→ Exercise aim: Every line in the entries that holds "Hfor" should be identified and copied.

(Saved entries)
(* ===== verification/MmapFault.v ===== *)
(** * Page faults *)
From S2P Require Import Prelude RbTree RbSpec RbProofs Memory Klib Vm VmProofs Mmap MmapRef MmapRegions.

(** ** Single pages *)

Section Pages.
Context {A : Type} `{!PageAlloc A}.
Implicit Types (m : mem) (a : A) (T : dir).

(** A leaf entry. *)
Definition leaf (pa perm : Z) : Z := Z.lor (Z.lor (PA2PTE pa) (Z.lor perm PTE_U)) PTE_V.

(** An entry that is not a page of the table may be mapped. *)
Definition mappable (pa : Z) : Prop := 0 <= pa /\ pa + PGSIZE <= 2 ^ 56 /\ pa mod PGSIZE = 0.

Lemma is_page_mappable p : is_page p -> mappable p.
Proof. intros (H1 & H2 & H3). split; [lia|]. by split. Qed.

Lemma uvm_map_page m a root T va pa perm remap : vm_inv m a root T ->
  0 <= va -> va mod PGSIZE = 0 -> va + PGSIZE < 2 ^ 39 -> mappable pa -> 0 <= perm < 1024 ->
  remap = true \/ Z.land (pte_of m T va) PTE_V = 0 ->
  let run := uvm_map root va pa PGSIZE perm remap (m, a) in
  (avail a < missing (dirs va) T)%nat /\ run = Panic no_space \/
  exists m' a' T', run = Done (0, (m', a')) /\ vm_inv m' a' root T' /\
    (forall q, foreign T a q -> m' !! q = m !! q /\ foreign T' a' q) /\ spends (dirs va) T a T' a' /\
    (forall va', pte_of m' T' va' = if decide (vpn va' = va / PGSIZE) then leaf pa perm else pte_of m T va').
Proof.
  intros HI Hva Hal Hhi (Hp1 & Hp2 & Hp3) Hperm Hfree. unfold uvm_map, vm_map.
  assert (PGROUNDDOWN (u64 (va + PGSIZE - 1)) = va + Z.of_nat 0 * PGSIZE) as ->.
  { rewrite PGROUNDDOWN_eq. unfold u64, PGSIZE in *. rewrite Z.mod_small by lia. zdiv. }
  replace (u64 (va + Z.of_nat 0 * PGSIZE - va) / PGSIZE) with 0 by (by rewrite Z.add_simpl_l).
  assert (0 <= Z.lor perm PTE_U < 1024) as Hpu.
  { split; [apply Z.lor_nonneg; split; [lia|done]|].
    destruct (decide (Z.lor perm PTE_U = 0)) as [->|Hne]; [lia|]. change 1024 with (2 ^ 10).
    apply Z.log2_lt_pow2; [assert (0 <= Z.lor perm PTE_U) by (apply Z.lor_nonneg; split; [lia|done]); lia|].
    rewrite Z.log2_lor by (done || lia). apply Z.max_lub_lt; [|done].
    destruct (decide (perm = 0)) as [->|]; [done|]. apply Z.log2_lt_pow2; lia. }
  assert (remap = false -> ~ taken m T va 1) as Hnt.
  { intros -> (va' & Hr & Hv). destruct Hfree as [?|Hfree]; [done|].
    rewrite (pte_of_vpn m T va' va) in Hv; [done|]. rewrite (vpn_page va Hva Hal) by (unfold PGSIZE in *; lia). lia. }
  destruct (vm_map_loop_spec root (Z.lor perm PTE_U) remap 0 (S (Z.to_nat 0)) m a T va pa HI) as
    [[HA HE]|[(HR & HT & HE)|(m' & a' & T' & HR & HE & HI' & Hmem & HS & Hm)]]; try done; try (unfold PGSIZE in *; lia);
    cbn [range_dirs] in *; rewrite ?(right_id_L ∅ (∪)) in *.
  - left. by split.
  - by destruct (Hnt HR).
  - right. exists m', a', T'. split_and!; try done. intros va'. rewrite Hm.
    destruct (decide (vpn va' = va / PGSIZE)) as [E|E].
    + rewrite decide_True by lia. by rewrite E, Z.sub_diag, Z.add_0_r.
    + by rewrite decide_False by lia.
Qed.

(** A page from the allocator is no page of the table. *)
Lemma malloc_page_spec m a root T : vm_inv m a root T ->
  avail a = 0%nat /\ malloc_page (m, a) = Panic no_space \/
  exists p m1 a1, malloc_page (m, a) = Done (p, (m1, a1)) /\ vm_inv m1 a1 root T /\
    (forall va, pte_of m1 T va = pte_of m T va) /\ (forall q, foreign T a q -> m1 !! q = m !! q /\ foreign T a1 q) /\
    p <> 0 /\ is_page p /\ owned m1 p PGSIZE /\ owns a p /\ (forall q, page_of p q -> foreign T a1 q) /\ avail a = S (avail a1).
Proof.
  intros (Hw & Ha & Hno). unfold malloc_page. cbn [fst snd]. destruct (mem_malloc m a) as [[[p m1] a1]|] eqn:E.
  2:{ left. by apply (malloc_none m a Ha) in E. }
  destruct (malloc_law m a p m1 a1 Ha E) as (Ha1 & Hout & Hpg & Hpo & Hown & Ho & Hav). right. exists p, m1, a1. split; [done|].
  assert (forall q d, T !! q = Some d -> forall x, page_of d x -> m1 !! x = m !! x) as Hsame.
  { intros q d Hq x Hx. apply Hout. intros r Hr Hrx. eapply page_disjoint; [| | |exact Hx|exact Hrx].
    - by eapply (pt_page _ _ _ Hw).
    - exact (owns_page _ _ _ Ha Hr).
    - intros ->. by eapply Hno. }
  destruct (pt_wf_same _ _ _ _ Hw Hsame) as [Hw1 Hpte].
  assert (forall r, owns a1 r -> owns a r) as Hsub by (intros r Hr; apply Ho in Hr; tauto).
  assert (forall q b, T !! q = Some b -> ~ owns a1 b) as Hno1 by (intros q b Hq Hb; apply Hsub in Hb; by eapply Hno).
  split; [by split|]. split; [done|]. split.
  - intros q [H1 H2]. split; [by apply Hout|]. split; [|done]. intros r Hr. by apply H1, Hsub.
  - split; [destruct Hpg; lia|]. split_and!; try done. intros q Hq. split.
    + intros r Hr. apply Ho in Hr as [Hr Hne]. eapply page_disjoint; [exact Hpg|exact (owns_page _ _ _ Ha Hr)| |exact Hq]. congruence.
    + intros x b Hx. eapply page_disjoint; [exact Hpg|by eapply (pt_page _ _ _ Hw)| |exact Hq].
      intros <-. by eapply Hno.
Qed.

(** Reading the entry of a page through [walk]. *)
Definition entry_addr T va : Z := match T !! vpath va with Some b => b + 8 * PX 0 va | None => 0 end.

Lemma walk_entry m a root T va : pt_wf m root T -> walk root va false (m, a) = Done (entry_addr T va, (m, a)).
Proof. intros Hw. by rewrite (walk_noalloc m a root T va Hw). Qed.

Lemma entry_load m a root T va : pt_wf m root T ->
  entry_addr T va = 0 /\ pte_of m T va = 0 \/
  entry_addr T va <> 0 /\ load64 (entry_addr T va) (m, a) = Done (pte_of m T va, (m, a)).
Proof.
  intros Hw. unfold entry_addr, pte_of. destruct (T !! vpath va) as [b|] eqn:Hb; [right|by left].
  destruct (pt_page _ _ _ Hw _ _ Hb) as [[H0 _] Ho]. pose proof (PX_range 0 va ltac:(lia)) as Hx.
  destruct (word_owned _ _ _ Hx Ho) as [e He]. unfold px in Hx. split; [lia|].
  rewrite <- (bind_ret tt (fun _ => load64 (b + 8 * PX 0 va)) (m, a)).
  unfold load64, on_mem, ld64, ld, ret, bind. cbn [fst snd]. unfold word in He |- *. by rewrite He.
Qed.

(** The test that the fault handler, fork and unmapping begin with: the entry
    address and the entry, 0 if there is none. *)
Lemma entry_bind {B} m a root T va (K : Z -> Z -> M (vst (A := A)) B) : pt_wf m root T ->
  (forall e, K 0 e (m, a) = K 0 0 (m, a)) ->
  (pte <- walk root va false;; e <- (if pte =? 0 then ret 0 else load64 pte);; K pte e) (m, a) =
    K (entry_addr T va) (pte_of m T va) (m, a).
Proof.
  intros Hw HK. rewrite (bind_done _ _ _ _ _ (walk_entry m a root T va Hw)).
  destruct (entry_load m a root T va Hw) as [[-> ->]|[Hne E]]; [by rewrite Z.eqb_refl, bind_ret|].
  rewrite (proj2 (Z.eqb_neq _ _) Hne). by rewrite (bind_done _ _ _ _ _ E).
Qed.
End Pages.

Section Fault.
Context {A B : Type} `{!PageAlloc A} `{!BlockAlloc B}.
Implicit Types (s : mst A B) (l : list (Z * MmapNode_t)) (m : mem) (a : A) (T : dir).

(** The same for the whole state. *)
Lemma entry_bind_m {R} s m a root T va (K : Z -> Z -> M (mst A B) R) : vm s = (m, a) -> pt_wf m root T ->
  (pte <- on_vm (walk root va false);; e <- (if pte =? 0 then ret 0 else on_vm (load64 pte));; K pte e) s =
    K (entry_addr T va) (pte_of m T va) s.
Proof.
  intros Hv Hw. assert (set_vm s (m, a) = s) as Es by (destruct s; cbn in *; by subst).
  rewrite (bind_done _ _ _ _ _ (on_vm_run _ s _ _ (eq_trans (f_equal _ Hv) (walk_entry m a root T va Hw)))), Es.
  destruct (entry_load m a root T va Hw) as [[-> ->]|[Hne E]]; [by rewrite Z.eqb_refl, bind_ret|].
  rewrite (proj2 (Z.eqb_neq _ _) Hne).
  by rewrite (bind_done _ _ _ _ _ (on_vm_run _ s _ _ (eq_trans (f_equal _ Hv) E))), Es.
Qed.

(** The region a fault at the page [va] is for. *)
Definition region_of l (va : Z) : option MmapNode_t :=
  match last (filter (fun e => addr e.2 <= va) l) with
  | Some (_, d) => if va <? u64 (addr d + sz d) then Some d else None
  | None => None
  end.

Definition access_perm (scause : Z) : Z :=
  if scause =? 12 then PERM_X else if scause =? 13 then PERM_R else if scause =? 15 then PERM_W else 0.

(** A write to a page mapped without [PTE_W]. *)
Definition cow_fault (e scause : Z) : bool :=
  (Z.land (PTE_FLAGS e) PTE_W =? 0) && (access_perm scause =? PERM_W).

(** A fresh page [p] of the allocator is mapped at [va] for the region [d]. *)
Definition lazily_mapped s m a root T (d : MmapNode_t) (va : Z) (out : result (unit * mst A B)) : Prop :=
  exists p m' a' T' s', out = Done (tt, s') /\ vm s' = (m', a') /\ vm_inv m' a' root T' /\
    is_page p /\ owns a p /\ (forall q, page_of p q -> foreign T' a' q) /\
    (forall va', pte_of m' T' va' = if decide (vpn va' = va / PGSIZE) then leaf p (perm d) else pte_of m T va') /\
    (forall q, foreign T a q -> m' !! q = m !! q) /\
    ref_ok s' /\ objs s' = objs s /\ ref_lock s' = ref_lock s.

Lemma last_filter_le l va x d : last (filter (fun e => addr e.2 <= va) l) = Some (x, d) -> addr d <= va /\ (x, d) ∈ l.
Proof.
  intros H. assert ((x, d) ∈ filter (fun e => addr e.2 <= va) l) as Hin.
  { apply last_Some in H as (l' & ->). apply elem_of_app. right. by left. }
  apply list_elem_of_filter in Hin as [? ?]. by split.
Qed.

Lemma s32_small z : 0 <= z < 2 ^ 31 -> s32 z = z.
Proof. intros H. unfold s32. rewrite Z.mod_small; lia. Qed.

(** Mapping a fresh page, as the handler does for an anonymous region. *)
Lemma anonymous_fault s m a root T d va : vm s = (m, a) -> vm_inv m a root T -> ref_ok s -> more 2 (blocks s) ->
  0 <= va -> va mod PGSIZE = 0 -> va + PGSIZE < 2 ^ 39 -> 0 <= perm d < 1024 -> Z.land (pte_of m T va) PTE_V = 0 ->
  let f := pa <- on_vm malloc_page;;
           if pa =? 0 then panic "page fault can't allocate physical memory"
           else
             r <- on_vm (uvm_map root va pa PGSIZE (s32 (perm d)) false);;
             if r <? 0 then panic "page fault can't map physical memory"
             else ref_cnt_inc pa;;; ret tt in
  if decide (S (missing (dirs va) T) <= avail a)%nat then lazily_mapped s m a root T d va (f s) else f s = Panic no_space.
Proof.
  intros Hv HI Hok Hmore Hva Hal Hhi Hperm Hpte f.
  assert (f s = bind (on_vm malloc_page) (fun pa => if pa =? 0 then panic "page fault can't allocate physical memory"
     else r <- on_vm (uvm_map root va pa PGSIZE (s32 (perm d)) false);;
       if r <? 0 then panic "page fault can't map physical memory" else ref_cnt_inc pa;;; ret tt) s) as Ef by done.
  destruct (malloc_page_spec m a root T HI) as [[HA E1]|(p & m1 & a1 & E1 & HI1 & Hpte1 & Hmem1 & Hp0 & Hpg & Hpo & Hown & Hfor & Hav)].
  { rewrite decide_False by lia. rewrite Ef. apply bind_panic, on_vm_panic. by rewrite Hv. }
  rewrite (bind_done _ _ _ _ _ (on_vm_run _ s _ _ (eq_trans (f_equal _ Hv) E1))) in Ef.
  rewrite (proj2 (Z.eqb_neq p 0) Hp0), s32_small in Ef by lia.
  destruct (uvm_map_page m1 a1 root T va p (perm d) false HI1 Hva Hal Hhi (is_page_mappable _ Hpg) Hperm) as
    [[HA E2]|(m2 & a2 & T2 & E2 & HI2 & Hmem2 & [HD HS] & Hr)]; [right; by rewrite Hpte1| |].
  { rewrite decide_False by lia. rewrite Ef. apply bind_panic, on_vm_panic. exact E2. }
  rewrite (bind_done _ _ _ _ _ (on_vm_run _ (set_vm s (m1, a1)) _ _ E2)) in Ef. rewrite decide_True by lia.
  set (s2 := set_vm (set_vm s (m1, a1)) (m2, a2)) in *.
  assert (ref_ok s2) as Hok2 by (destruct Hok; by split).
  destruct (ref_cnt_inc_spec p s2 Hok2 Hmore) as (s3 & E3 & [O3 V3 Ob3 L3 _ _]).
  exists p, m2, a2, T2, s3. split; [|split; [by rewrite V3|split; [done|split; [done|split; [done|split; [|split; [|split; [|split; [done|by rewrite Ob3, L3]]]]]]]]].
  - rewrite Ef. change (0 <? 0) with false. cbv iota. by rewrite (bind_done _ _ _ _ _ E3).
  - intros q Hq. by apply Hmem2, Hfor.
  - intros va'. rewrite Hr. by rewrite Hpte1.
  - intros q Hq. destruct (Hmem1 q Hq) as [E Hq1]. destruct (Hmem2 q Hq1) as [E' _]. by rewrite E'.
Qed.

End Fault.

→ Answer space:
  destruct (malloc_page_spec m a root T HI) as [[HA E1]|(p & m1 & a1 & E1 & HI1 & Hpte1 & Hmem1 & Hp0 & Hpg & Hpo & Hown & Hfor & Hav)].
  - intros q Hq. by apply Hmem2, Hfor.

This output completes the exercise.